NATS#connect - specify socket timeout options [Feature Request]
See original GitHub issueIntroduction
The NATS.connect()
method, when given an unreachable IP address, times out after the default 120s (2 minutes). However, this time period is too long for constantly changing microservices and their respective upstream NATS transporters. There should be a way for a client to specify the timeout manually as a property to the options passed to the .connect()
method.
Rationale
In an environment where connection parameters are provided through a reactive KV store (etcd, Consul, etc.) the application should have the ability to know when a given Host/IP and port pair is unreachable in a specific amount of time lest incurring a downtime of no visibility for at least 2 minutes.
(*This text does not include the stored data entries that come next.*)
(** * A relay between a point-of-sale frontend and the Stripe Terminal API

    Shallow embedding of the Express handlers of [src/index.js] (the main
    server, module [Server]; the older server that follows it in the same
    file, module [Legacy]) and of [src/unnamed/part_000] (the serverless
    build, module [Serverless]).

    Request bodies are arbitrary parsed JSON and are modelled as untyped
    JavaScript values.  The Stripe client is an oracle answering each call
    with a value or a thrown error; every handler runs in a small monad
    that records the calls it issues and what it writes to the console. *)

From Stdlib Require Import ZArith List String Ascii Bool Floats Uint63 Lia.
From Stdlib Require Import DecimalString.
From Stdlib Require Import Sorting.Sorted Sorting.Permutation.
Import ListNotations.

#[local] Set Warnings "-register-all".

Local Open Scope string_scope.
Local Open Scope list_scope.

(** ** JavaScript values *)

Module Js.

(** A JSON-shaped JavaScript value.  Objects keep their properties in
    insertion order; [JSON.parse] keeps one entry per key. *)
Inductive value : Type :=
| Undefined
| Null
| Bool (b : bool)
| Num (x : float)
| Str (s : string)
| Obj (fields : list (string * value))
| Arr (items : list value).

(** A thrown value: [error.code] and [error.message].  A [TypeError]
    raised by the engine has no [code]. *)
Record error : Type := mkError { code : option string; message : string }.

Definition TypeError (msg : string) : error := mkError None msg.

(** ToBoolean. *)
Definition truthy (v : value) : bool :=
  match v with
  | Undefined | Null => false
  | Bool b => b
  | Num x => negb (PrimFloat.is_zero x || PrimFloat.is_nan x)
  | Str s => negb (String.eqb s "")
  | Obj _ | Arr _ => true
  end.

(** [!v] *)
Definition js_not (v : value) : bool := negb (truthy v).

(** [a || b] and [a && b] on values. *)
Definition js_or (a b : value) : value := if truthy a then a else b.
Definition js_and (a b : value) : value := if truthy a then b else a.

Fixpoint assoc (k : string) (fields : list (string * value)) : option value :=
  match fields with
  | [] => None
  | (k', v) :: rest => if String.eqb k k' then Some v else assoc k rest
  end.

Definition of_nat (n : nat) : float := PrimFloat.of_uint63 (Uint63.of_Z (Z.of_nat n)).

(** [v.k] for a [v] that is neither [undefined] nor [null].  The only
    built-in member the handlers read by name is [length]; every other
    key they name is absent from the prototypes.  A key that is computed
    from the data is read with [member] below. *)
Definition get (v : value) (k : string) : value :=
  match v with
  | Obj fields => match assoc k fields with Some x => x | None => Undefined end
  | Arr items => if String.eqb k "length" then Num (of_nat (List.length items)) else Undefined
  | Str s => if String.eqb k "length" then Num (of_nat (String.length s)) else Undefined
  | _ => Undefined
  end.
Consider a case where the configuration parameters have just been changed and the services are reloading; for 2 minutes, they will just hang with no output thus not giving any real telemetry data pointing to am erred configuration option.
Implementation
In order to understand the implementation, we must first look at the line which actually initializes a TCP connection:
https://github.com/nats-io/nats.js/blob/407193dbe851ac336da4c9cff1e052ffd9328bdf/lib/nats.js#L869
net.createConnection(port, host)
calls socket.connect(port, host)
wherein the default socket options (inter alia, timeout
set to 120000
) are used.
Caveat
The net
module does not provide a method to set the connect timeout; the socket.setTimeout
sets the time before which the socket is destroyed when no data is received or sent (basically it sets the SO_RCVTIMEO
and SO_SNDTIMEO
parameters).
Basic Implementation
We can abuse how .setTimeout()
works and wrap the connect method as a deferred function call.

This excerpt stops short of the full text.